*** Opening of Records for the exercise ***
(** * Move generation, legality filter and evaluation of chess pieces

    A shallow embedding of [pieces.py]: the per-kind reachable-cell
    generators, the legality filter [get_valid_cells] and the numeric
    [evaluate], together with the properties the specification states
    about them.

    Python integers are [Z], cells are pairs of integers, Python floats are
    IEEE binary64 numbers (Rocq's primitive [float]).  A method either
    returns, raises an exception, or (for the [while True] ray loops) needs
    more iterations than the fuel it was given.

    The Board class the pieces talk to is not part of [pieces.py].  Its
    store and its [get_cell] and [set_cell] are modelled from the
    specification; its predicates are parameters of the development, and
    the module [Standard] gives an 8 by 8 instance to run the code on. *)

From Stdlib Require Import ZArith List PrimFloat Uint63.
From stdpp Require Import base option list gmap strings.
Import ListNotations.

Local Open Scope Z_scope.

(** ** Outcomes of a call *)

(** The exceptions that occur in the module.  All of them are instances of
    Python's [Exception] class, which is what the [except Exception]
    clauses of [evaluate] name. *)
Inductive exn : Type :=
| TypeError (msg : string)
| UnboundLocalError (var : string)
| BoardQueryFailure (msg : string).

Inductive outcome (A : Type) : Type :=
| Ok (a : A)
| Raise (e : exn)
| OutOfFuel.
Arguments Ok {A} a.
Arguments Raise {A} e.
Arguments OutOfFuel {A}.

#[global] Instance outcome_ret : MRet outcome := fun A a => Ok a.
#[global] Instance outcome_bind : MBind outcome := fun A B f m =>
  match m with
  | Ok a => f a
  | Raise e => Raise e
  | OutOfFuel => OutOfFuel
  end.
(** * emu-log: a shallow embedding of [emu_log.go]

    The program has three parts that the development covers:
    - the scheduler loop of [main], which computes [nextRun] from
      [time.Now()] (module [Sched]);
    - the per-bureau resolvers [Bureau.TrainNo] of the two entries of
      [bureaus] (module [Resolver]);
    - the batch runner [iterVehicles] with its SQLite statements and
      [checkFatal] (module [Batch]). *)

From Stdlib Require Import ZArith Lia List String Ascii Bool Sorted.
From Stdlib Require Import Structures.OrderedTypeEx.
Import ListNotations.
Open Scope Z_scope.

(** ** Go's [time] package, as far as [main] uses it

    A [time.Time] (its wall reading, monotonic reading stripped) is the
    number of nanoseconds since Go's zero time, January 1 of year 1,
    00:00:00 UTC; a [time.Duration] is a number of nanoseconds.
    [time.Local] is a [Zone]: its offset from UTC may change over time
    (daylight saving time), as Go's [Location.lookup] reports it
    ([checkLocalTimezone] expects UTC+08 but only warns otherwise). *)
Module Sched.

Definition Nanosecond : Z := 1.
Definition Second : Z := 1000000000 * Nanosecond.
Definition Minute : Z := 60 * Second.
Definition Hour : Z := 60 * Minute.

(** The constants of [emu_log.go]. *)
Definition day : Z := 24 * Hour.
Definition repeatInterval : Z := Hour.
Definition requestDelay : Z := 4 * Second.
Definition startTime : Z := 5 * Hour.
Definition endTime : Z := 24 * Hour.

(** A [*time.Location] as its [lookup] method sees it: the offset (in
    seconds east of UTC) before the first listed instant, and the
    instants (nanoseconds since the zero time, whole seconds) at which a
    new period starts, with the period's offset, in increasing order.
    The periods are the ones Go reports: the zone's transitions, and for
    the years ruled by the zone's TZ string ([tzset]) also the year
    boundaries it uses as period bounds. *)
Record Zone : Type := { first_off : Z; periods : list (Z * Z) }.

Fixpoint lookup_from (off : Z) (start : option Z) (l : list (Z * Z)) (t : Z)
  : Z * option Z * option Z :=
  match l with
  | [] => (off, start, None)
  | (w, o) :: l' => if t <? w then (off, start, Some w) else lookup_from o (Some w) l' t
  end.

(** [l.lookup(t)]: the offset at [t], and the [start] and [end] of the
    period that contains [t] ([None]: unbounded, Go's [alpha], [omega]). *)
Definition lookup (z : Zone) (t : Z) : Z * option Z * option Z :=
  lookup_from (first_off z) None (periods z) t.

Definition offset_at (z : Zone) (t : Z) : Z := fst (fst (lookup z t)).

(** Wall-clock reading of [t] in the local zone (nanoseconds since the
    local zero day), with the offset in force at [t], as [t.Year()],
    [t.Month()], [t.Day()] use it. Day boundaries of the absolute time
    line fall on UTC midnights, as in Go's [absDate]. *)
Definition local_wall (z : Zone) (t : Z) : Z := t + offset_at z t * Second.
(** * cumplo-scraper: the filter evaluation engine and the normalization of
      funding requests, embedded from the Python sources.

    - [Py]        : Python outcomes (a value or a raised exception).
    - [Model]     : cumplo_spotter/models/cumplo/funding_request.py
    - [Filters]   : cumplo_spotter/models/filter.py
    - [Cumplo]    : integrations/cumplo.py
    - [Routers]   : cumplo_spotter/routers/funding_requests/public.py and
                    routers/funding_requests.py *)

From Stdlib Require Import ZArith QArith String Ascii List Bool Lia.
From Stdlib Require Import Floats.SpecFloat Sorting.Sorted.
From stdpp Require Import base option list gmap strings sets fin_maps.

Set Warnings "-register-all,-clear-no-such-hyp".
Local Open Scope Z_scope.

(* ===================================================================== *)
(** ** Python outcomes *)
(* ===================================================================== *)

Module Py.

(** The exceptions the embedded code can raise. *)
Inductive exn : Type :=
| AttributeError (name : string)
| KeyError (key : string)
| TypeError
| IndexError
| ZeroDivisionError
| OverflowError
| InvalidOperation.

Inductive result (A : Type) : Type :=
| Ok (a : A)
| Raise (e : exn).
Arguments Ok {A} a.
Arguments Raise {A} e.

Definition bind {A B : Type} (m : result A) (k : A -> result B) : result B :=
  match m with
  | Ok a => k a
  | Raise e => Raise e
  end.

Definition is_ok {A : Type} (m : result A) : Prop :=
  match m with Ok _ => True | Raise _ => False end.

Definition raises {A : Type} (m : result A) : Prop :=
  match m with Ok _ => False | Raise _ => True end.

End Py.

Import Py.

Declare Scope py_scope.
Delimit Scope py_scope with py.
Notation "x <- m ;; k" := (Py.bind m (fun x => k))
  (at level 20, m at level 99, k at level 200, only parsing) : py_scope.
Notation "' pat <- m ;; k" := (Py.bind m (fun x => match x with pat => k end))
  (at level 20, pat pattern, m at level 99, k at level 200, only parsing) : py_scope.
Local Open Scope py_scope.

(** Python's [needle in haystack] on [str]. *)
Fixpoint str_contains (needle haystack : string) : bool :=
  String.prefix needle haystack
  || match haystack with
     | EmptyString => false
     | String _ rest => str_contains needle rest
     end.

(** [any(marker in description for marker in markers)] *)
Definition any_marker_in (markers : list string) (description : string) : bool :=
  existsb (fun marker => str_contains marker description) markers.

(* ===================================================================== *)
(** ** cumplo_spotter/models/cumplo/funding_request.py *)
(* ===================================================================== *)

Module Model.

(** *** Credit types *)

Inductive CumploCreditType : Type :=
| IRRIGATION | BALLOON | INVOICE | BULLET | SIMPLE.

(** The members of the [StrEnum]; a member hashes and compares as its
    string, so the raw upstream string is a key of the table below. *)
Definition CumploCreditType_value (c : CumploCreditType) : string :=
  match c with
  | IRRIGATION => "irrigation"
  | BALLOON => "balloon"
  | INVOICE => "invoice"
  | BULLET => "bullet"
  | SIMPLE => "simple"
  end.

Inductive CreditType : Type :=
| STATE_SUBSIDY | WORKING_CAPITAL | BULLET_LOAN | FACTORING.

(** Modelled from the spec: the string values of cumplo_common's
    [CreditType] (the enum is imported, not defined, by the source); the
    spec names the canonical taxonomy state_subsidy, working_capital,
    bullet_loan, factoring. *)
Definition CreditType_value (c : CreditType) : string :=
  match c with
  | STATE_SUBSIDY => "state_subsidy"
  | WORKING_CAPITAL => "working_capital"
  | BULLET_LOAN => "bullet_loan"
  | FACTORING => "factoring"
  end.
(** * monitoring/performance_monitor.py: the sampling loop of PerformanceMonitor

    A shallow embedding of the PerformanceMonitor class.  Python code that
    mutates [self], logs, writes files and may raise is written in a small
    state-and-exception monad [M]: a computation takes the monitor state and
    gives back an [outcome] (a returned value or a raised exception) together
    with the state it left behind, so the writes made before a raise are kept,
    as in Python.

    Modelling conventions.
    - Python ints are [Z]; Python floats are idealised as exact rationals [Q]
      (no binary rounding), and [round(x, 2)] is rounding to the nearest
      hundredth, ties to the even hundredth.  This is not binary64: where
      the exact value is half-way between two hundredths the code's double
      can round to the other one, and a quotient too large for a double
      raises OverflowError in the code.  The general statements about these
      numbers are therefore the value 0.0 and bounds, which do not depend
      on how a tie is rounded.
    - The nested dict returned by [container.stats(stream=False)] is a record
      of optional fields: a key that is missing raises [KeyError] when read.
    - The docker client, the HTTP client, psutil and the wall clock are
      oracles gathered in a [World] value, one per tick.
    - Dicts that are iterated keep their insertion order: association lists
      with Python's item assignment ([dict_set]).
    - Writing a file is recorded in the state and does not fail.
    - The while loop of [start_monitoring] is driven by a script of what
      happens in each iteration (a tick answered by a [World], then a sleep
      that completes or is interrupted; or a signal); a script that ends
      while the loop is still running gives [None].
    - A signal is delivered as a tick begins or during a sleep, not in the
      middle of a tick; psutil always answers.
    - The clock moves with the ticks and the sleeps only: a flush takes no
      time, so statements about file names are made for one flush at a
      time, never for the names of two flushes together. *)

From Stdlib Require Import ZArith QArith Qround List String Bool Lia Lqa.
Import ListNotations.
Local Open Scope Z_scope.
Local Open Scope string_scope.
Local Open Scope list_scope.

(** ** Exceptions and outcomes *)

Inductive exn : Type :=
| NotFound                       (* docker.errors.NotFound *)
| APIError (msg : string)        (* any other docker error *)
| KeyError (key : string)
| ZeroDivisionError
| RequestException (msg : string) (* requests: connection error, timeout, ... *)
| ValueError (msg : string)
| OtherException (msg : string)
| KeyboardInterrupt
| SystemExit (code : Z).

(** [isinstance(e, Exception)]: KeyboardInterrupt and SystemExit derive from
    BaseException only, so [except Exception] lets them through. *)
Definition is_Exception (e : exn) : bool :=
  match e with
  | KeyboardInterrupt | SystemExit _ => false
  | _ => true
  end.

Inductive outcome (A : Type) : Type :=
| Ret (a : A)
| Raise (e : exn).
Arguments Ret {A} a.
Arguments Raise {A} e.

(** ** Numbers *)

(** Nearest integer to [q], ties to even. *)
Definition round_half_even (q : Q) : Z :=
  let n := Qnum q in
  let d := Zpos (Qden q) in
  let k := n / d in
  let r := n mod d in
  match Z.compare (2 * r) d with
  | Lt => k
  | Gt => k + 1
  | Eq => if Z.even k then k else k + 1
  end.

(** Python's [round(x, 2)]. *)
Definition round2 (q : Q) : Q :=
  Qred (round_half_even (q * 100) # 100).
*** Close of Records for the exercise ***
*** Opening of Records for the exercise ***
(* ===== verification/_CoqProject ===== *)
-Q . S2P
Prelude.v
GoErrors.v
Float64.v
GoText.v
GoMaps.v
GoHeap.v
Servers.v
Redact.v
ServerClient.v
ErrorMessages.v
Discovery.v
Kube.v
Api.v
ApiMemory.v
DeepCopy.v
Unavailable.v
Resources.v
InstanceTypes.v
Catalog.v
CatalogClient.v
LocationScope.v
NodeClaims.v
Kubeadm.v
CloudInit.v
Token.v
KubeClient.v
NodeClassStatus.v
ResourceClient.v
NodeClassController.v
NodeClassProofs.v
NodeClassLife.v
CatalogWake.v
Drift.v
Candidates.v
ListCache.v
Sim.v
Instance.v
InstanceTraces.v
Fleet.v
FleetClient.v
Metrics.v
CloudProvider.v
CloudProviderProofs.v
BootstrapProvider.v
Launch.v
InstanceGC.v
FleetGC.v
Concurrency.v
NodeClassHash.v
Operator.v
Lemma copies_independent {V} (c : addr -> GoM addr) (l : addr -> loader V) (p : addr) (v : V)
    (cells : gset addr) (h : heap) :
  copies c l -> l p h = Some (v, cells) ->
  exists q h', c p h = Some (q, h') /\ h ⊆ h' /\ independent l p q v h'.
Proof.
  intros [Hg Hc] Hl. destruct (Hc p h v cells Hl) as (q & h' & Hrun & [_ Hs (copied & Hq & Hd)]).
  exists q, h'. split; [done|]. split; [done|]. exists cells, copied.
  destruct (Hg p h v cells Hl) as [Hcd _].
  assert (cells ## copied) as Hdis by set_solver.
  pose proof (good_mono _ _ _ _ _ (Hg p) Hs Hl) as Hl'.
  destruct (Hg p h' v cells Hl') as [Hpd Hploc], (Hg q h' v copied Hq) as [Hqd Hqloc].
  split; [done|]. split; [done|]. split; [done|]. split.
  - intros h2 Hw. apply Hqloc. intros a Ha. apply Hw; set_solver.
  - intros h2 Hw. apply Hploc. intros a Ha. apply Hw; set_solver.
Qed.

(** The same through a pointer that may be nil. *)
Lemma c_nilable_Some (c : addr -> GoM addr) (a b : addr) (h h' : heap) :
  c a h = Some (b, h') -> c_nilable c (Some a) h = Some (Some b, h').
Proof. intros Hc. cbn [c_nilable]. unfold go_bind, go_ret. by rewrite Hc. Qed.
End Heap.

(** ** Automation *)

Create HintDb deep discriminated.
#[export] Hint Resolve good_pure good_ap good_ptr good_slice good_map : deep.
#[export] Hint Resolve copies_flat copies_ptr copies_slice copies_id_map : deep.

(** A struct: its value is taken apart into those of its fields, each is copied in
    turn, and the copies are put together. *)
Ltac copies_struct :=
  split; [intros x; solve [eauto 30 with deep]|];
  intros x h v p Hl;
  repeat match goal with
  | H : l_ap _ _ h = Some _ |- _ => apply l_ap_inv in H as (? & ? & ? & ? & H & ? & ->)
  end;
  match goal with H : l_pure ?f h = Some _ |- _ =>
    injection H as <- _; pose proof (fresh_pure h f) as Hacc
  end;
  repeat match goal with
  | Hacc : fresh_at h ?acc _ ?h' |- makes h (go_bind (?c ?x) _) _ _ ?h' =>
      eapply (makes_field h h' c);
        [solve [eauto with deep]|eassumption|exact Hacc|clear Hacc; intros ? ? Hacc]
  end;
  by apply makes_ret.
*** Close of Records for the exercise ***
◆ Work task:
In the data above, start at the line that has "(** * Move generation, legality", stop after the line that has "[time.Now()] (module [Sched]);", and print every line in between exactly as it stands.

◆ Your solution:
(** * Move generation, legality filter and evaluation of chess pieces

    A shallow embedding of [pieces.py]: the per-kind reachable-cell
    generators, the legality filter [get_valid_cells] and the numeric
    [evaluate], together with the properties the specification states
    about them.

    Python integers are [Z], cells are pairs of integers, Python floats are
    IEEE binary64 numbers (Rocq's primitive [float]).  A method either
    returns, raises an exception, or (for the [while True] ray loops) needs
    more iterations than the fuel it was given.

    The Board class the pieces talk to is not part of [pieces.py].  Its
    store and its [get_cell] and [set_cell] are modelled from the
    specification; its predicates are parameters of the development, and
    the module [Standard] gives an 8 by 8 instance to run the code on. *)

From Stdlib Require Import ZArith List PrimFloat Uint63.
From stdpp Require Import base option list gmap strings.
Import ListNotations.

Local Open Scope Z_scope.

(** ** Outcomes of a call *)

(** The exceptions that occur in the module.  All of them are instances of
    Python's [Exception] class, which is what the [except Exception]
    clauses of [evaluate] name. *)
Inductive exn : Type :=
| TypeError (msg : string)
| UnboundLocalError (var : string)
| BoardQueryFailure (msg : string).

Inductive outcome (A : Type) : Type :=
| Ok (a : A)
| Raise (e : exn)
| OutOfFuel.
Arguments Ok {A} a.
Arguments Raise {A} e.
Arguments OutOfFuel {A}.

#[global] Instance outcome_ret : MRet outcome := fun A a => Ok a.
#[global] Instance outcome_bind : MBind outcome := fun A B f m =>
  match m with
  | Ok a => f a
  | Raise e => Raise e
  | OutOfFuel => OutOfFuel
  end.
(** * emu-log: a shallow embedding of [emu_log.go]

    The program has three parts that the development covers:
    - the scheduler loop of [main], which computes [nextRun] from
      [time.Now()] (module [Sched]);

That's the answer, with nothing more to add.